### [TASK DIRECTIONS]
Please give back, word for word, only the lines starting at the one containing "bool_decide (trim s" and ending at the one containing "(** The documents" within the material below.

╭─ DATA FOR THIS EXERCISE

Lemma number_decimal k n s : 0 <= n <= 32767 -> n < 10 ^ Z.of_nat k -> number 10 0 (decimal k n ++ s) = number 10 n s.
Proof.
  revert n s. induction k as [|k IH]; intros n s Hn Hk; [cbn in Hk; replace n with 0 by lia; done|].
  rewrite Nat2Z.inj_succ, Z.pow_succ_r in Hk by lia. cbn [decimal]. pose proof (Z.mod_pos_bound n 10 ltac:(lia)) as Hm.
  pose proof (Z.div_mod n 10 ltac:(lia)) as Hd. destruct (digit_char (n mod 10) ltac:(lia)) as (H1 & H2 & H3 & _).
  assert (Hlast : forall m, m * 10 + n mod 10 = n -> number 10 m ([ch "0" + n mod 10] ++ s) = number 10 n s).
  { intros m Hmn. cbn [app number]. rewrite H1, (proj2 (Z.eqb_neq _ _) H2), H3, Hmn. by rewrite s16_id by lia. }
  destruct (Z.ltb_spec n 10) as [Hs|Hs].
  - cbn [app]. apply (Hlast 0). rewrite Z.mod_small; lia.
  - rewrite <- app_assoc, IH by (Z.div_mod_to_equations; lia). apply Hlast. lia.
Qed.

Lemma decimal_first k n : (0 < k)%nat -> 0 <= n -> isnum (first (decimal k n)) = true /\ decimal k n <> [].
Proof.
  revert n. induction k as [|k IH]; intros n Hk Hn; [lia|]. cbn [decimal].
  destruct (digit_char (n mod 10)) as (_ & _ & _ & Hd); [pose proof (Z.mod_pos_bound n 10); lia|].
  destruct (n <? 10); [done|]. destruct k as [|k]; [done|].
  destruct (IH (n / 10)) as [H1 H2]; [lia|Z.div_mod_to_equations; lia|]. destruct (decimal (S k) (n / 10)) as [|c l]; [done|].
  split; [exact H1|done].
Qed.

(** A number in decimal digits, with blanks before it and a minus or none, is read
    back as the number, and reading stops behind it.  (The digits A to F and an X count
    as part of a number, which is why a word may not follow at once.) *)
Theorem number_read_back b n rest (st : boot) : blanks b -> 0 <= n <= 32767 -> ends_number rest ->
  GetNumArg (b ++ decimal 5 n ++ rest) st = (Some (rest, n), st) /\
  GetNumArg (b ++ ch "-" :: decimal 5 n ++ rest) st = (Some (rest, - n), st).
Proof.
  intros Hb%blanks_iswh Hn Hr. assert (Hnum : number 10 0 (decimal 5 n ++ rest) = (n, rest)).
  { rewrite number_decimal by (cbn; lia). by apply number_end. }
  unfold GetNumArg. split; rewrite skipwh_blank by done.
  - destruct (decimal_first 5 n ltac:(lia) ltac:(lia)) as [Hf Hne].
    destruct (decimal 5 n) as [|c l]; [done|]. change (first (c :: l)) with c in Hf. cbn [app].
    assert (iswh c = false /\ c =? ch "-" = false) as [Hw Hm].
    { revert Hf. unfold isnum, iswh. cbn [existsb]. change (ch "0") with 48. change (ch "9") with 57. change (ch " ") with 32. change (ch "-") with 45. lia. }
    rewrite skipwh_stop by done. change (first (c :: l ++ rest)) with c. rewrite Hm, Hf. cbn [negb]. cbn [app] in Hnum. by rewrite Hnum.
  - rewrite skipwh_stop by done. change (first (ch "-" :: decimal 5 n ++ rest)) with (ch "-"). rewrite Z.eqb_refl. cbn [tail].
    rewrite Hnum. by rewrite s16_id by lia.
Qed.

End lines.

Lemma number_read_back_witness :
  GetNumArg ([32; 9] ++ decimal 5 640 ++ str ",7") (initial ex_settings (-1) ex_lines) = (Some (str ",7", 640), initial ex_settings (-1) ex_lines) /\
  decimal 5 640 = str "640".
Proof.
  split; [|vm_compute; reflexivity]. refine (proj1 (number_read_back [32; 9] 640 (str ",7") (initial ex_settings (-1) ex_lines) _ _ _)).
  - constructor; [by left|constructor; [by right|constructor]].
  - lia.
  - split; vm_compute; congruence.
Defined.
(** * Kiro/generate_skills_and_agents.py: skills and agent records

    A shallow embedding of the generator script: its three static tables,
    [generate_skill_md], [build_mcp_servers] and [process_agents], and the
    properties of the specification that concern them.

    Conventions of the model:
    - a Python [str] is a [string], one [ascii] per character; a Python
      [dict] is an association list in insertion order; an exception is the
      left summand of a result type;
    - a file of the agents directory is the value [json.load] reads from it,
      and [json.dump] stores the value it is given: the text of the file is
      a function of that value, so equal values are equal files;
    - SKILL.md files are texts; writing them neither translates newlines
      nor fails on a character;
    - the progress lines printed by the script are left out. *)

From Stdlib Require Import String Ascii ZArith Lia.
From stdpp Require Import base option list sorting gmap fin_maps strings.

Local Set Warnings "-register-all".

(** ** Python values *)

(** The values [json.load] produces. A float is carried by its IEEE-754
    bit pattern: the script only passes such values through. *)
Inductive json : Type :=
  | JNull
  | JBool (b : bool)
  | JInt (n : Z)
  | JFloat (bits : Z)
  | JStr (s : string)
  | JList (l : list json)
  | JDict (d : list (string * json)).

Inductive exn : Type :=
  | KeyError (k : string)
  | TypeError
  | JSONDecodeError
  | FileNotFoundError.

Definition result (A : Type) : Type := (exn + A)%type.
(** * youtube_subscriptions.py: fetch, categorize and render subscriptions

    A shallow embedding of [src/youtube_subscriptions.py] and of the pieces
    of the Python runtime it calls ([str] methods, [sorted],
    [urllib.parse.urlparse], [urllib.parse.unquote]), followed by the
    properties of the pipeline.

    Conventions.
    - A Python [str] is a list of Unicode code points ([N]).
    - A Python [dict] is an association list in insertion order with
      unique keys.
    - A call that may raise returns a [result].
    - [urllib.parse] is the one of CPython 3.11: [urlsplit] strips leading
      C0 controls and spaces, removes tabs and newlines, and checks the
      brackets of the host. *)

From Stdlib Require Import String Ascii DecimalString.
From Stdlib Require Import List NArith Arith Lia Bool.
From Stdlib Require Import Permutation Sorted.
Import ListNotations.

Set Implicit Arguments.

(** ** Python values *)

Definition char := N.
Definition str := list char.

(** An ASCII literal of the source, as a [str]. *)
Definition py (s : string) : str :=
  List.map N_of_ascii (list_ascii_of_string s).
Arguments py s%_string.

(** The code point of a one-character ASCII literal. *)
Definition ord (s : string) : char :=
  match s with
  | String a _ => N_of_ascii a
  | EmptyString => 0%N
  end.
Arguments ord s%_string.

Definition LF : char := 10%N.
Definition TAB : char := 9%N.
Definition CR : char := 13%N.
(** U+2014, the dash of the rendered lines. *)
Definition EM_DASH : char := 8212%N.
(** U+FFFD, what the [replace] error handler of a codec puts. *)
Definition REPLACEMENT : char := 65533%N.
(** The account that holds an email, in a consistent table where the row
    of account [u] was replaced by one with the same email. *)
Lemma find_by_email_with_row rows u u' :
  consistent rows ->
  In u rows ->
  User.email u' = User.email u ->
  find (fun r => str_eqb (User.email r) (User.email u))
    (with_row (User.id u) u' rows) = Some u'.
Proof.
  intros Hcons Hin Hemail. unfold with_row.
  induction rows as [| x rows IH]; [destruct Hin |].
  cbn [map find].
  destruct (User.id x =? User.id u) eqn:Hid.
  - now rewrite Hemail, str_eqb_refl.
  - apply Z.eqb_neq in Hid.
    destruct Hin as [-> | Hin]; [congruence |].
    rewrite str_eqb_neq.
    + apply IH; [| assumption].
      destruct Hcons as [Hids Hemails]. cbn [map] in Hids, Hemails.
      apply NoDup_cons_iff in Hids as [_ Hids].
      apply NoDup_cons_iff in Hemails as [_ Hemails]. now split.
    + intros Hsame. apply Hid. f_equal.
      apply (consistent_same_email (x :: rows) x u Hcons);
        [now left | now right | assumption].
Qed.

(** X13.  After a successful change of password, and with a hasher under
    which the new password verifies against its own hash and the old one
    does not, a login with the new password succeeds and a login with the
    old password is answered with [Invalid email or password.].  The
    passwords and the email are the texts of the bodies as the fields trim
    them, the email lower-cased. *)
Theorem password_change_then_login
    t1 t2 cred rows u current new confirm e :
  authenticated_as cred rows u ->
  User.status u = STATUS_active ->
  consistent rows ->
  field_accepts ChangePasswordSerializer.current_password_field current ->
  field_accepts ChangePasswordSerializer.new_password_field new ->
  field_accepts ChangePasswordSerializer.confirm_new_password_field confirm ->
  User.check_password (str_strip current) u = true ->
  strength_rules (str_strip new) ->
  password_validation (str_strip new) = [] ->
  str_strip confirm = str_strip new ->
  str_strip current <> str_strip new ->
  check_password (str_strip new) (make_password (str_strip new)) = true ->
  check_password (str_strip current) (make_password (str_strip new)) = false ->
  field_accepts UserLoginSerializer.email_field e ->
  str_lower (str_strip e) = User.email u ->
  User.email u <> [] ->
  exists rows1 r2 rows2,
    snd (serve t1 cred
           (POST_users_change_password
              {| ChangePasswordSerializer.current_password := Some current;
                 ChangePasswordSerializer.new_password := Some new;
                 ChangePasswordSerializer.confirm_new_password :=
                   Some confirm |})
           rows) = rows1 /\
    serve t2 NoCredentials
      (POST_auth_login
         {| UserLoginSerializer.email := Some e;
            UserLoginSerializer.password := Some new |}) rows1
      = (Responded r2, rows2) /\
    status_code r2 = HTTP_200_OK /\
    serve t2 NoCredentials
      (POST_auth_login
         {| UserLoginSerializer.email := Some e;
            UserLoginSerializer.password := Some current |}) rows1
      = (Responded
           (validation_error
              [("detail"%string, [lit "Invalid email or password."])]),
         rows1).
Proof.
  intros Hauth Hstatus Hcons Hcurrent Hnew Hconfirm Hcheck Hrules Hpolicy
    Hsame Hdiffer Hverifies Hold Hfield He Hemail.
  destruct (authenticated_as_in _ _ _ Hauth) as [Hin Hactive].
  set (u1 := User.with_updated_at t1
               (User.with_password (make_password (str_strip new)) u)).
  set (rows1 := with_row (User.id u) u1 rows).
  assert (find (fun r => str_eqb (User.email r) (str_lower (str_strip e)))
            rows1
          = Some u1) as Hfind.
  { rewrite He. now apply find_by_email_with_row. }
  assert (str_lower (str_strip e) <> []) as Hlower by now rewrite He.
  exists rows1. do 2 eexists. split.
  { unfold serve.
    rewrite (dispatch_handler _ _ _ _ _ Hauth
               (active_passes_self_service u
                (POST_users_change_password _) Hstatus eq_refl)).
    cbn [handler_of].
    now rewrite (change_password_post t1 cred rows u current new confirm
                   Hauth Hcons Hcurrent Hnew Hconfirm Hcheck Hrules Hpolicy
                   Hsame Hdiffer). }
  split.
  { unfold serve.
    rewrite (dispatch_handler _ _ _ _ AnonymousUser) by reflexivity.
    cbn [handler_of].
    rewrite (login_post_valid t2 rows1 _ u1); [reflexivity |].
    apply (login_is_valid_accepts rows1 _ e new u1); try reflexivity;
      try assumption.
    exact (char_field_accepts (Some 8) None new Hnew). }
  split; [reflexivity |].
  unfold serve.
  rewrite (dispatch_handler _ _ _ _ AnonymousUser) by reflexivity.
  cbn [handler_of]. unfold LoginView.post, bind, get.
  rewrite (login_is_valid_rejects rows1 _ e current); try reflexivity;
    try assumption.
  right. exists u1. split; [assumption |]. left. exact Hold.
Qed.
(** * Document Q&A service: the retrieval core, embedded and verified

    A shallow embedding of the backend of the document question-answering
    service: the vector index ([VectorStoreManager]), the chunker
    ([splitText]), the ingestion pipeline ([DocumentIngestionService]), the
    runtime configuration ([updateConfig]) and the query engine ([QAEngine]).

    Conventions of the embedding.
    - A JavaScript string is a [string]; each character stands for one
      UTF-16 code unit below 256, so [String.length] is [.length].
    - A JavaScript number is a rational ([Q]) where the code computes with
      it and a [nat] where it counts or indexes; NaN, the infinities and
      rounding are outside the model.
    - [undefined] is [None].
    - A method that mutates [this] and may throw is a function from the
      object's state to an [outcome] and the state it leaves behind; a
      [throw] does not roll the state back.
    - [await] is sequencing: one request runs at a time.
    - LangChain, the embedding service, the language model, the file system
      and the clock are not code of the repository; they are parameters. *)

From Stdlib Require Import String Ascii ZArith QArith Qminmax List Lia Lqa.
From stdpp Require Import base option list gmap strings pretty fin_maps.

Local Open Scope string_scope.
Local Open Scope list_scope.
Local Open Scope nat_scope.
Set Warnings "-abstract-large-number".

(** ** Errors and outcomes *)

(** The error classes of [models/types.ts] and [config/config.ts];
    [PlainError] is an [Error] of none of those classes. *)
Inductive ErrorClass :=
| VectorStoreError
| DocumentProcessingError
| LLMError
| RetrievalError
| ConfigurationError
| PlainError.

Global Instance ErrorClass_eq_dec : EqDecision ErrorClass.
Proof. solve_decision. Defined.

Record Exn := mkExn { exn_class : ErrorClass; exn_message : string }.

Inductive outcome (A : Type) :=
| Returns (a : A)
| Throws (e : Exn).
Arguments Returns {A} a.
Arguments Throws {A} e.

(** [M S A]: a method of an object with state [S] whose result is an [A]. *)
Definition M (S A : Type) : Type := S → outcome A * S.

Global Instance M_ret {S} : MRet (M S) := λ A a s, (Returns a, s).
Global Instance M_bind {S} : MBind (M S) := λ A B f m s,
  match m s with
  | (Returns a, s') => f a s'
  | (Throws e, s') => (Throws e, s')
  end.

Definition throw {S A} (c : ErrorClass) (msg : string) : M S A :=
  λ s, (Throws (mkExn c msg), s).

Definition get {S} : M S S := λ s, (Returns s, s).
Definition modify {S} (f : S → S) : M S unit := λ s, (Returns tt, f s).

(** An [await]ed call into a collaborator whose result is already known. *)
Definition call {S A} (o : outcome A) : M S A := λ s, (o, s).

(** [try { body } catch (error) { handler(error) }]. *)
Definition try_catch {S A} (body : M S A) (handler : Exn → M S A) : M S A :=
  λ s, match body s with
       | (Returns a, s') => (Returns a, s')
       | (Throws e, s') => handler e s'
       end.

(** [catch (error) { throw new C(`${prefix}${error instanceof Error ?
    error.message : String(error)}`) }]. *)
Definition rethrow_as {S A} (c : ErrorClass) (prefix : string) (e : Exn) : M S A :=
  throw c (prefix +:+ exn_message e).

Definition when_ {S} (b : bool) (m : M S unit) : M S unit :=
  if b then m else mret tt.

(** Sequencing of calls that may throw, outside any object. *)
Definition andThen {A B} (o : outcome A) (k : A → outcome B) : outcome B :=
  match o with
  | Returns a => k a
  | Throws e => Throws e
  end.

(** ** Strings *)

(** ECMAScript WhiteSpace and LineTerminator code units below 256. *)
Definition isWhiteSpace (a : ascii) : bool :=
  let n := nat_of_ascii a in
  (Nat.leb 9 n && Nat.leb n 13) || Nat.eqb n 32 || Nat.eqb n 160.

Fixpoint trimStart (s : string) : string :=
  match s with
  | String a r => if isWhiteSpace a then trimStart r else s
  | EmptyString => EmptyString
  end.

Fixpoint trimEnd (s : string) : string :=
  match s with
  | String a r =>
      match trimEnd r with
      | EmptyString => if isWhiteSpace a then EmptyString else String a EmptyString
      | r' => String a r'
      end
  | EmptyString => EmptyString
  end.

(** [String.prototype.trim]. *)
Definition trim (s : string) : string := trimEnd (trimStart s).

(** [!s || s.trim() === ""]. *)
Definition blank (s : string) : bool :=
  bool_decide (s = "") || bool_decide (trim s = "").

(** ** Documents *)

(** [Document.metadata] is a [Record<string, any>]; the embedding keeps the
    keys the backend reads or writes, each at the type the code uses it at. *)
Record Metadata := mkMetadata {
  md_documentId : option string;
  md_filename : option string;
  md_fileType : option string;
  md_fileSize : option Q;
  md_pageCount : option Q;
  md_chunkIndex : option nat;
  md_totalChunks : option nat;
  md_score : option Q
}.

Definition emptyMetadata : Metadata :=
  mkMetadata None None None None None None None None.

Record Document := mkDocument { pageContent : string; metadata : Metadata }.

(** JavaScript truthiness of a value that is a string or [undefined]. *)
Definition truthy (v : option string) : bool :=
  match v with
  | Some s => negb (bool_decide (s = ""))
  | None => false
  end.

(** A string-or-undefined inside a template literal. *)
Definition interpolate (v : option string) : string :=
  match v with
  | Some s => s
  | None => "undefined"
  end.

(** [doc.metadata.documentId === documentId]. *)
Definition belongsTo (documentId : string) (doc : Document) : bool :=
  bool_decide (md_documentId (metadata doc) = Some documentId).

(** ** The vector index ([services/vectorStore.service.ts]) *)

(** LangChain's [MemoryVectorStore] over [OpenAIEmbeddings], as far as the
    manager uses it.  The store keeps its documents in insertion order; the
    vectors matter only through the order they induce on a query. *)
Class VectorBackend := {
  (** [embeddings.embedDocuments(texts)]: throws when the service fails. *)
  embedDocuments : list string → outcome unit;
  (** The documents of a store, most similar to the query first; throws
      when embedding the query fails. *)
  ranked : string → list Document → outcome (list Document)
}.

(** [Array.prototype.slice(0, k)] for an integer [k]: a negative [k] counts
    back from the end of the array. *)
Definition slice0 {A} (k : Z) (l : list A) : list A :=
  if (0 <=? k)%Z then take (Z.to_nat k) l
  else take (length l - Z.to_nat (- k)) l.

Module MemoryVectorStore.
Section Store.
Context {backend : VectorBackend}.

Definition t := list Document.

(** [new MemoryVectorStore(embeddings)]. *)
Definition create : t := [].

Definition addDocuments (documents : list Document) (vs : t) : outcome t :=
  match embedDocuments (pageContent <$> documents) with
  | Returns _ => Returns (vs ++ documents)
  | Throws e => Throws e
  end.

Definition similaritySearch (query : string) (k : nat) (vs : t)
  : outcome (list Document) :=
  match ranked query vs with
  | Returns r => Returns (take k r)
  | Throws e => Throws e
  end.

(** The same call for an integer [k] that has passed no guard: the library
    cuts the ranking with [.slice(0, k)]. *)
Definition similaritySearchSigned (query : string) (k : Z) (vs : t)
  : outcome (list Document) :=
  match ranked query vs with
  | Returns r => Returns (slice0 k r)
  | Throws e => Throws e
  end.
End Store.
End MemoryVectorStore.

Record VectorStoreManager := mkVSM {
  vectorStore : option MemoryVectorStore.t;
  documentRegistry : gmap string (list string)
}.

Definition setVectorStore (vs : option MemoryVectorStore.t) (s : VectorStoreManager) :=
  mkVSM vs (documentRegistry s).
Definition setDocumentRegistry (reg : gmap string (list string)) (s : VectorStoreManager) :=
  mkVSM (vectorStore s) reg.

╰─

### [WRITTEN ANSWER]
  bool_decide (s = "") || bool_decide (trim s = "").

(** ** Documents *)

(** [Document.metadata] is a [Record<string, any>]; the embedding keeps the
    keys the backend reads or writes, each at the type the code uses it at. *)
Record Metadata := mkMetadata {
  md_documentId : option string;
  md_filename : option string;
  md_fileType : option string;
  md_fileSize : option Q;
  md_pageCount : option Q;
  md_chunkIndex : option nat;
  md_totalChunks : option nat;
  md_score : option Q
}.

Definition emptyMetadata : Metadata :=
  mkMetadata None None None None None None None None.

Record Document := mkDocument { pageContent : string; metadata : Metadata }.

(** JavaScript truthiness of a value that is a string or [undefined]. *)
Definition truthy (v : option string) : bool :=
  match v with
  | Some s => negb (bool_decide (s = ""))
  | None => false
  end.

(** A string-or-undefined inside a template literal. *)
Definition interpolate (v : option string) : string :=
  match v with
  | Some s => s
  | None => "undefined"
  end.

(** [doc.metadata.documentId === documentId]. *)
Definition belongsTo (documentId : string) (doc : Document) : bool :=
  bool_decide (md_documentId (metadata doc) = Some documentId).

(** ** The vector index ([services/vectorStore.service.ts]) *)

(** LangChain's [MemoryVectorStore] over [OpenAIEmbeddings], as far as the
    manager uses it.  The store keeps its documents in insertion order; the
    vectors matter only through the order they induce on a query. *)
Class VectorBackend := {
  (** [embeddings.embedDocuments(texts)]: throws when the service fails. *)
  embedDocuments : list string → outcome unit;
  (** The documents of a store, most similar to the query first; throws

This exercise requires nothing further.